Is there a default type for numbers in Java

Question

If I write something like this

System.out.println(18);

Which type has the \'18\'? Is it int or byte? Or doesn\'t it have

Answer 1

This

18

is known as an integer literal. There are all sorts of literals, floating point, String, character, etc.

In the following,

byte b = 3;

the literal 3 is an integer literal. It's also a constant expression. And since Java can tell that 3 fits in a byte, it can safely apply a narrowing primitive conversion and store the result in a byte variable.

In this

int i = 3;
byte bb = i; //error!

the literal 3 is a constant expression, but the variable i is not.

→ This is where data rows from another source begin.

(** [compileMachine] on the machine [fsmDef] with the pack's registries. *)
Definition compileMachine (name : string) (guards : list (string * string))
    (fsmDef : option FsmV2) (automation : option Automation) (reactions : option Reactions)
    : result string CompiledMachine :=
  match fsmDef with
  | None =>
      Ok {| cm_fsm := None; cm_meta := []; cm_automation := automation;
            cm_reactions := reactions; cm_guardExprs := None |}
  | Some f =>
      let fsm := engineFsm f in
      let errors := validateFsm fsm in
      guard_throw bool_decide (errors = [])
        msg ("pack " +:+ name +:+ ": invalid FSM — " +:+ join_with "; " errors) ;;
      let automated := set_of (match automation with Some a => a.(au_stages) | None => [] end) in
      acc <-? compileStates name automated ([], []) f.(f2_states) ;;
      let '(meta, emitted) := acc in
      let routed := tr_on <$> f.(f2_transitions) in
      let unrouted := List.filter (fun e => negb (bool_decide (Some e ∈ routed))) emitted in
      guard_throw bool_decide (unrouted = [])
        msg ("pack " +:+ name +:+ ": emitted but unrouted events — " +:+ join_with ", " unrouted) ;;
      match List.find (fun ref => negb (obj_has ref guards)) (guardRefs f.(f2_states)) with
      | Some ref =>
          Err ("pack " +:+ name +:+ ": guard ref '" +:+ ref +:+ "' not in the guards registry")
      | None =>
          Ok {| cm_fsm := Some fsm; cm_meta := meta; cm_automation := automation;
                cm_reactions := reactions; cm_guardExprs := Some guards |}
      end
  end.

Fixpoint compileFlows (name : string) (guards : list (string * string))
    (flows : list (string * FsmV2)) : result string (list (string * CompiledMachine)) :=
  match flows with
  | [] => Ok []
  | (k, f) :: rest =>
      m <-? compileMachine name guards (Some f) None None ;;
      ms <-? compileFlows name guards rest ;;
      Ok ((k, m) :: ms)
  end.

(** The first [sub_flow] state, over the parent and every flow, that names no
    registered flow. *)
Definition unresolvedSubFlow (registered : list string) (machine : FsmV2)
    : option (string * string) :=
  match List.find (fun kn => match kn.2 with
                             | SubFlowS flow _ => negb (set_has flow registered)
                             | _ => false end) machine.(f2_states) with
  | Some (st, SubFlowS flow _) => Some (st, flow)
  | _ => None
  end.
Fixpoint sweepSubFlows (name : string) (registered : list string) (machines : list FsmV2)
    : result string unit :=
  match machines with
  | [] => Ok tt
  | m :: rest =>
      match unresolvedSubFlow registered m with
      | Some (st, flow) =>
          Err ("pack " +:+ name +:+ ": sub_flow '" +:+ st +:+ "' -> flow '" +:+ flow
                 +:+ "' resolves to no registered nested machine")
      | None => sweepSubFlows name registered rest
      end
  end.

The compiler simply decides that i is not a constant expression and therefore doesn't go out of its way to figure out its value, a conversion to byte may lose information (how to convert 12345 to a byte?) and should therefore not be allowed. You can override this behavior by making i a constant variable

final int i = 3;
byte bb = i; // no error!

or by specifying an explicit cast

int i = 3;
byte bb = (byte) i; // no error!

Answer 2

The JLS-4.2.1 - Integral Types and Values

The values of the integral types are integers in the following ranges:

• For byte, from -128 to 127, inclusive
• For short, from -32768 to 32767, inclusive
• For int, from -2147483648 to 2147483647, inclusive
• For long, from -9223372036854775808 to 9223372036854775807, inclusive
• For char, from '\u0000' to '\uffff' inclusive, that is, from 0 to 65535

And JLS-3.10.1 - Integer Literals

An integer literal is of type long if it is suffixed with an ASCII letter L or l (ell); otherwise it is of type int (§4.2.1).

Finally, JLS-3.10.2 - Floating-Point Literals includes

A floating-point literal is of type float if it is suffixed with an ASCII letter F or f; otherwise its type is double and it can optionally be suffixed with an ASCII letter D or d (§4.2.3).

As for byte b = 3; it is a Narrowing Conversion from int to byte.